First of all, this must mean that some of the matrix's eigenvalues occur more than once. Otherwise the matrix really can't do anything else than simply stretching its eigenvectors by $\lambda_n$. So what if two eigenvalues are equal? Let's write down the most non-trivial non-diagonalizable example there is
$$\pmatrix{0 & 1 \cr 0 & 0}.$$
This (as you have correctly observed) crushes the space. But the important point is that it doesn't crush it to zero! Instead it only crushes it to some subspace. In general, if you have a nilpotent matrix (all eigenvalues vanish) there are many subspaces (of varying dimensions) to pick from and so many different ways to crush the space. The zero operator sends everything to zero immediately while it will take a nontrivial nilpotent matrix some (finite) time in a sense that for $T$ nilpotent, $T^n = 0$ for some $n$. In general, every nilpotent matrix is similar to a matrix that looks something like this
$$\pmatrix{0 & 0 & 1 & 0 \cr 0 & 0 &1 &1 \cr 0 & 0 & 0 & 1 \cr 0 & 0 & 0 &0}$$
with some ones above the diagonal. The precise position of those ones (if there are any) determines which subspace is being crush to which and so on. You are very much encouraged to play with such matrices in $\mathbb R^3$ (where there are not too many possibilties how a nilpotent matrix can look like, but still enough to show what happens).

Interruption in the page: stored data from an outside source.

(* ===== verification/Syscall.v ===== *)
(** * The general system calls of an application

    [lib/trusty/syscall.c], [tegra_common/syscall.c], [tegra_common/ioctl.c]:
    the table of file descriptors, standard output, the program break, time,
    memory mappings, memory for DMA, and the ioctl by which an application
    maps the encrypted keys.  Each call is a state transformer over the calling
    application; an answer [None] is a call that does not come back. *)

From S2P Require Import Prelude Iovec Uthread TrustyApp NsDram Boot.

Module Syscall.
Import Iovec Uthread TrustyApp.

Definition MAX_SYS_FD_HADLERS : nat := 10.
Definition MMAP_FLAG_IO_HANDLE : Z := Z.shiftl 1 0.
Definition DMA_FLAG_TO_DEVICE : Z := Z.shiftl 1 0.
Definition DMA_FLAG_FROM_DEVICE : Z := Z.shiftl 1 1.
Definition DMA_FLAG_MULTI_PMEM : Z := Z.shiftl 1 2.
Definition DMA_FLAG_ALLOW_PARTIAL : Z := Z.shiftl 1 3.
Definition IOCTL_PUBLIC_MASK : Z := 0x20000000.
Definition IOCTL_NR (num mask : Z) : Z := Z.lor (Z.land mask (u32 (Z.lnot 0x1FFFFFFF))) (Z.land num 0x1FFFFFFF).
Definition IOCTL_MAP_EKS_TO_USER : Z := IOCTL_NR 1 IOCTL_PUBLIC_MASK.
Definition ALWAYS : Z := 0.
Definition INFO : Z := 1.

(** The little-endian bytes of a word in memory. *)
Fixpoint le_bytes (n : nat) (x : Z) : list Z :=
  match n with O => [] | S n => u8 x :: le_bytes n (x / 256) end.

(** [struct dma_pmem] with its unnamed last word. *)
Record dma_pmem := Pmem { paddr : Z; size : Z; pad : Z }.
Definition sizeof_dma_pmem : Z := 16.
Definition encode_dma_pmem (p : dma_pmem) : list Z :=
  le_bytes 8 (paddr p) ++ le_bytes 4 (size p) ++ le_bytes 4 (pad p).

(** Maintenance of the data cache over a range of user addresses. *)
Inductive cache_op :=
| arch_clean_cache_range (start len : Z)
| arch_clean_invalidate_cache_range (start len : Z).

Section State.
Context {PT : Type}.

(** The calling application: its address space (the current uthread, which is
    [trusty_app->ut]), its properties, the memory its mappings give it, and
    the platform's boot state; then what the calls did to the outside. *)
Record kst := Kst {
  ut : uthread PT;
  app : trusty_app (uthread PT);
  m : mem;
  boot : Boot.bootst;
  console : list Z;          (* characters handed to _dwrite *)
  cache : list cache_op;
  slept : list Z;            (* arguments of thread_sleep *)
  exited : bool
}.

Definition set_ut (x : uthread PT) (s : kst) : kst := Kst x (app s) (m s) (boot s) (console s) (cache s) (slept s) (exited s).
Definition set_app (x : trusty_app (uthread PT)) (s : kst) : kst := Kst (ut s) x (m s) (boot s) (console s) (cache s) (slept s) (exited s).
Definition set_m (x : mem) (s : kst) : kst := Kst (ut s) (app s) x (boot s) (console s) (cache s) (slept s) (exited s).
Definition set_boot (x : Boot.bootst) (s : kst) : kst := Kst (ut s) (app s) (m s) x (console s) (cache s) (slept s) (exited s).
Definition add_console (x : list Z) (s : kst) : kst := Kst (ut s) (app s) (m s) (boot s) (console s ++ x) (cache s) (slept s) (exited s).
Definition add_cache (x : cache_op) (s : kst) : kst := Kst (ut s) (app s) (m s) (boot s) (console s) (cache s ++ [x]) (slept s) (exited s).
Definition add_slept (x : Z) (s : kst) : kst := Kst (ut s) (app s) (m s) (boot s) (console s) (cache s) (slept s ++ [x]) (exited s).
Definition set_exited (s : kst) : kst := Kst (ut s) (app s) (m s) (boot s) (console s) (cache s) (slept s) true.

Definition on_ut {A} (p : M (uthread PT) A) : M kst A := fun s =>
  match p (ut s) with Done a x => Done a (set_ut x s) | Crash w => Crash w end.
Definition on_m {A} (p : M mem A) : M kst A := fun s =>
  match p (m s) with Done a x => Done a (set_m x s) | Crash w => Crash w end.
Definition on_boot {A} (p : M Boot.bootst A) : M kst A := fun s =>
  match p (boot s) with Done a x => Done a (set_boot x s) | Crash w => Crash w end.
(** Kernel memory with the address space, as the loader works on them. *)
Definition on_load {A} (p : M (kmem * uthread PT) A) : M kst A := fun s =>
  match p (kernel (m s), ut s) with
  | Done a (k, x) => Done a (set_ut x (set_m (set_kernel k (m s)) s))
  | Crash w => Crash w
  end.

(** [struct sys_fd_ops]; [None] is a null pointer. *)
Record sys_fd_ops := SysFdOps {
  read : option (Z -> Z -> Z -> M kst Z);
  write : option (Z -> Z -> Z -> M kst Z);
  ioctl : option (Z -> Z -> Z -> M kst Z)
}.

Record sst := Sst { sys_fds : list (option sys_fd_ops); k : kst }.
Definition on_k {A} (p : M kst A) : M sst A := fun s =>
  match p (k s) with Done a x => Done a (Sst (sys_fds s) x) | Crash w => Crash w end.

Definition valid_address (addr size : Z) : M kst bool := on_ut (uthread_is_valid_range addr size).

(** ** Standard output *)

(** [_dwrite] reads the characters through the user's own mapping. *)
Fixpoint user_bytes (a : Z) (n : nat) (u : umem) : option (list Z) :=
  match n with
  | O => Some []
  | S n => b ← u !! a; bs ← user_bytes (a + 1) n u; Some (b.1 :: bs)
  end.

(** [debuglevel] is [LK_DEBUGLEVEL]. *)
Definition dwrite (debuglevel level ptr len : Z) : M kst unit :=
  if level <=? debuglevel then
    s <- get ;;
    bs <- deref (user_bytes ptr (Z.to_nat len) (user (m s))) ;;
    modify (add_console bs)
  else ret tt.

Definition sys_std_write (debuglevel fd user_ptr size : Z) : M kst Z :=
  b <- valid_address user_ptr size ;;
  if negb b then ret ERR_INVALID_ARGS
  else dwrite debuglevel (if fd =? 2 then ALWAYS else INFO) user_ptr size ;;; ret (s32 size).

(** ** The keys *)

Section Keys.
Context (arm64_mmu_map : Z -> Z -> Z -> Z -> PT -> Z * PT) (arm64_mmu_unmap : Z -> Z -> PT -> Z * PT) (pt_empty : PT).
(** [dram a]: the byte at the physical address [a] when the kernel looks. *)
Context (dram : Z -> Z).

Record ioctl_map_eks_params := EksParams { eks_addr_ptr : Z; eks_size_ptr : Z; map_addr_ptr : Z; map_size_ptr : Z }.
Definition sizeof_ioctl_map_eks_params : Z := 16.
Definition decode_eks_params (bs : list Z) : ioctl_map_eks_params :=
  EksParams (le32 (take 4 bs)) (le32 (take 4 (drop 4 bs))) (le32 (take 4 (drop 8 bs))) (le32 (take 4 (drop 12 bs))).

(** [heap]: whether the two allocations of the mapping succeed.  The results
    of the last copies are not looked at. *)
Definition ioctl_map_eks_to_user (heap : bool * bool) (p : ioctl_map_eks_params) : M kst Z :=
  b <- valid_address (eks_addr_ptr p) 4 ;;
  if negb b then ret ERR_INVALID_ARGS else
  b <- valid_address (eks_size_ptr p) 4 ;;
  if negb b then ret ERR_INVALID_ARGS else
  b <- valid_address (map_addr_ptr p) 4 ;;
  if negb b then ret ERR_INVALID_ARGS else
  b <- valid_address (map_size_ptr p) 4 ;;
  if negb b then ret ERR_INVALID_ARGS else
  r <- on_boot (Boot.get_and_clear_eks_info true) ;;
  let info := default Boot.eks_none r.2 in
  if negb (r.1 =? NO_ERROR) then ret r.1
  else if Boot.paddr info =? 0 then ret ERR_NOT_ALLOWED
  else
    let paddr := ROUNDDOWN (Boot.paddr info) PAGE_SIZE in
    let offset := u64 (Boot.paddr info - paddr) in
    let size := ROUNDUP (u64 (Boot.blob_length info + offset)) PAGE_SIZE in
    r <- on_ut (uthread_map_contig arm64_mmu_map arm64_mmu_unmap pt_empty heap 0 paddr size
                  (Z.lor UTM_R UTM_NS_MEM) UT_MAP_ALIGN_4KB) ;;
    if negb (r.1 =? NO_ERROR) then ret r.1
    else
      let vaddr := r.2 in
      let keys_params := u64 (vaddr + offset) in
      let key_string_addr := u64 (keys_params + Boot.off_encrypted_keys) in
      let key_size := NsDram.le ((fun i => u8 (dram (u64 (paddr + offset) + Z.of_nat i))) <$> seq 0 4) in
      _ <- on_m (Usercopy.copy_to_user (eks_addr_ptr p) (le_bytes 4 key_string_addr)) ;;
      _ <- on_m (Usercopy.copy_to_user (eks_size_ptr p) (le_bytes 4 key_size)) ;;
      _ <- on_m (Usercopy.copy_to_user (map_addr_ptr p) (le_bytes 4 vaddr)) ;;
      _ <- on_m (Usercopy.copy_to_user (map_size_ptr p) (le_bytes 4 size)) ;;
      ret NO_ERROR.

(** The weak default. *)
Definition sys_std_platform_ioctl_partner (fd cmd user_ptr : Z) : M kst Z := ret ERR_NOT_SUPPORTED.

Definition sys_std_platform_ioctl (partner : Z -> Z -> Z -> M kst Z) (heap : bool * bool) (fd cmd user_ptr : Z) : M kst Z :=
  assert_ (fd =? 3) ;;;
  if cmd =? IOCTL_MAP_EKS_TO_USER then
    b <- valid_address user_ptr sizeof_ioctl_map_eks_params ;;
    if negb b then ret ERR_INVALID_ARGS
    else
      b <- on_boot (Boot.on_plat NsDram.platform_is_bootstrapping) ;;
      if negb b then ret ERR_NOT_ALLOWED
      else
        r <- on_m (Usercopy.copy_from_user user_ptr sizeof_ioctl_map_eks_params) ;;
        ioctl_map_eks_to_user heap (decode_eks_params r.2)
  else partner fd cmd user_ptr.

Definition sys_std_fd_op (debuglevel : Z) (partner : Z -> Z -> Z -> M kst Z) (heap : bool * bool) : sys_fd_ops :=
  SysFdOps None (Some (sys_std_write debuglevel)) (Some (sys_std_platform_ioctl partner heap)).

(** The table as it is compiled in. *)
Definition sys_fds_init (op : sys_fd_ops) : list (option sys_fd_ops) :=
  [None; Some op; Some op; Some op] ++ replicate (MAX_SYS_FD_HADLERS - 4) None.

(** ** File descriptors *)

Definition install_sys_fd_handler (fd : Z) (ops : sys_fd_ops) : M sst Z :=
  s <- get ;;
  match sys_fds s !! Z.to_nat fd with
  | None => ret ERR_INVALID_ARGS
  | Some None => put (Sst (<[Z.to_nat fd := Some ops]> (sys_fds s)) (k s)) ;;; ret NO_ERROR
  | Some (Some _) => ret ERR_ALREADY_EXISTS
  end.

Definition get_sys_fd_handler (fd : Z) : M sst (option sys_fd_ops) :=
  gets (fun s => if Z.of_nat (List.length (sys_fds s)) <=? fd then None else mjoin (sys_fds s !! Z.to_nat fd)).

Definition sys_write (fd user_ptr size : Z) : M sst Z :=
  ops <- get_sys_fd_handler fd ;;
  match o ← ops; write o with Some f => on_k (f fd user_ptr size) | None => ret ERR_NOT_SUPPORTED end.
Definition sys_read (fd user_ptr size : Z) : M sst Z :=
  ops <- get_sys_fd_handler fd ;;
  match o ← ops; read o with Some f => on_k (f fd user_ptr size) | None => ret ERR_NOT_SUPPORTED end.
Definition sys_ioctl (fd req user_ptr : Z) : M sst Z :=
  ops <- get_sys_fd_handler fd ;;
  match o ← ops; ioctl o with Some f => on_k (f fd req user_ptr) | None => ret ERR_NOT_SUPPORTED end.

(** ** Program break, time and exit *)

Definition sys_brk (brk : Z) : M kst Z :=
  s <- get ;;
  let a := app s in
  (if (start_brk a <=? brk) && (brk <=? end_brk a) then put (set_app (set_brk (start_brk a) brk (end_brk a) a) s) else ret tt) ;;;
  gets (fun s => cur_brk (app s)).

(** [uthread_exit] does not return. *)
Definition sys_exit_group : M kst (option Z) :=
  on_ut uthread_free_maps ;;; modify set_exited ;;; ret None.

Definition DIV_ROUND_UP (n d : Z) : Z := u64 (u64 (n + d) - 1) / d.

Definition sys_nanosleep (clock_id flags sleep_time_l sleep_time_h : Z) : M kst Z :=
  let sleep_time := u64 (sleep_time_l + u64 (Z.shiftl sleep_time_h 32)) in
  modify (add_slept (u32 (DIV_ROUND_UP sleep_time (1000 * 1000)))) ;;; ret NO_ERROR.

(** [now] is what [current_time_hires] answers. *)
Definition sys_gettime (now clock_id flags time : Z) : M kst Z :=
  on_m (Usercopy.copy_to_user time (le_bytes 8 (u64 (now * 1000)))).

(** ** Mappings *)

Context (address_to_page : Z -> bool).

(** [pages]: the frames the page allocator finds; [alloc], [heap]: whether the allocations succeed.
    Mapping and unmapping change the list of mappings; the user memory of the
    state ([m]), which the copies of other calls use, is neither extended by
    the one nor cut by the other. *)
Definition sys_mmap (alloc : bool) (heap : bool * bool) (pages : list Z) (uaddr size flags handle : Z) : M kst Z :=
  if has_flag flags MMAP_FLAG_DEVICE_MEM then
    r <- on_ut (uthread_pmm_alloc_and_map arm64_mmu_map arm64_mmu_unmap pt_empty (alloc, heap.1, heap.2) pages size flags 1) ;;
    if negb (r.1 =? 0) then ret r.1 else ret r.2
  else if negb (flags =? MMAP_FLAG_IO_HANDLE) || negb (uaddr =? 0) then ret ERR_INVALID_ARGS
  else
    s <- get ;;
    r <- on_load (trusty_app_setup_mmio arm64_mmu_map arm64_mmu_unmap pt_empty heap (app s) handle 0 size) ;;
    if negb (r.1 =? NO_ERROR) then ret r.1 else ret r.2.

Definition sys_munmap (uaddr size : Z) : M kst Z :=
  on_ut (uthread_unmap_locked arm64_mmu_unmap address_to_page uaddr size).

(** ** Memory for DMA *)

(** One turn of the loop: the status, and the piece when it was stored. *)
Definition dma_piece (uaddr sz mapped_size junk pmem : Z) : M kst (Z * dma_pmem) :=
  r <- on_ut (uthread_virt_to_phys (uaddr + mapped_size)) ;;
  match r with
  | (_, None) => ret (r.1, Pmem 0 0 junk)
  | (_, Some pa) =>
      let n := Z.min (u32 (sz - mapped_size)) (PAGE_SIZE - Z.land pa (PAGE_SIZE - 1)) in
      let kpmem := Pmem pa n junk in
      e <- on_m (Usercopy.copy_to_user pmem (encode_dma_pmem kpmem)) ;;
      ret (e, kpmem)
  end.

(** The loop: the error, or the mapped size and the number of entries.  A
    turn maps a byte at least, so [sz] turns are enough. *)
Fixpoint dma_loop (fuel : nat) (uaddr sz flags mapped_size entries junk pmem : Z) : M kst (option (Z + Z * Z)) :=
  match fuel with
  | O => ret None
  | S fuel =>
      r <- dma_piece uaddr sz mapped_size junk pmem ;;
      if negb (r.1 =? NO_ERROR) then tret (inl r.1)
      else
        let mapped_size := u32 (mapped_size + size r.2) in
        let entries := u32 (entries + 1) in
        if (mapped_size <? sz) && has_flag flags DMA_FLAG_MULTI_PMEM
        then dma_loop fuel uaddr sz flags mapped_size entries junk (u32 (pmem + sizeof_dma_pmem))
        else tret (inr (mapped_size, entries))
  end.

(** [junk]: what the stack held where [kpmem.pad] is. *)
Definition sys_prepare_dma (junk uaddr sz flags pmem : Z) : M kst (option Z) :=
  b <- (if sz =? 0 then ret false else valid_address uaddr sz) ;;
  if negb b then tret ERR_INVALID_ARGS
  else
    r <~ dma_loop (Z.to_nat sz) uaddr sz flags 0 0 junk pmem ;;
    match r with
    | inl e => tret e
    | inr (mapped_size, entries) =>
        (if has_flag flags DMA_FLAG_FROM_DEVICE then modify (add_cache (arch_clean_invalidate_cache_range uaddr mapped_size))
         else modify (add_cache (arch_clean_cache_range uaddr mapped_size))) ;;;
        if negb (has_flag flags DMA_FLAG_ALLOW_PARTIAL) && negb (mapped_size =? sz) then tret ERR_BAD_LEN
        else tret entries
    end.

Definition sys_finish_dma (uaddr size flags : Z) : M kst Z :=
  b <- valid_address uaddr size ;;
  if negb b then ret ERR_INVALID_ARGS
  else
    (if has_flag flags DMA_FLAG_FROM_DEVICE then modify (add_cache (arch_clean_invalidate_cache_range uaddr size)) else ret tt) ;;;
    ret NO_ERROR.

(** ** The numbers of the calls

    The first eleven entries of [syscall_table.h]. *)
Inductive sys_call :=
| SysWrite (fd msg size : Z) | SysBrk (brk : Z) | SysExitGroup | SysRead (fd msg size : Z)
| SysIoctl (fd req buf : Z) | SysNanosleep (clock_id flags l h : Z) | SysGettime (now clock_id flags time : Z)
| SysMmap (alloc : bool) (heap : bool * bool) (pages : list Z) (uaddr size flags handle : Z)
| SysMunmap (uaddr size : Z) | SysPrepareDma (junk uaddr size flags pmem : Z)
| SysFinishDma (uaddr size flags : Z).

#[export] Instance sys_call_eq_dec : EqDecision sys_call.
Proof. solve_decision. Defined.

Definition do_syscall (c : sys_call) : M sst (option Z) :=
  match c with
  | SysWrite fd msg size => tlift (sys_write fd msg size)
  | SysBrk brk => on_k (tlift (sys_brk brk))
  | SysExitGroup => on_k sys_exit_group
  | SysRead fd msg size => tlift (sys_read fd msg size)
  | SysIoctl fd req buf => tlift (sys_ioctl fd req buf)
  | SysNanosleep c f l h => on_k (tlift (sys_nanosleep c f l h))
  | SysGettime now c f time => on_k (tlift (sys_gettime now c f time))
  | SysMmap alloc heap pages uaddr size flags handle => on_k (tlift (sys_mmap alloc heap pages uaddr size flags handle))
  | SysMunmap uaddr size => on_k (tlift (sys_munmap uaddr size))
  | SysPrepareDma junk uaddr size flags pmem => on_k (sys_prepare_dma junk uaddr size flags pmem)
  | SysFinishDma uaddr size flags => on_k (tlift (sys_finish_dma uaddr size flags))
  end.
End Keys.
End State.
End Syscall.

Having said all this, it would be a sin now not to mention Jordan decomposition. When studying a matrix $A$ you first find its eigenvalues and corresponding eigenspaces. So pick such an eigenspace corresponding to the eigenvalue $\lambda$. Then $A - \lambda$, restricted to this eigenspace, is a nilpotent operator! If this nilpotent operator is zero, then the original matrix $A$ just stretches this eigenspace by $\lambda$. But in general it can perform a lot of nontrivial shuffling (corresponding to the nilpotent part).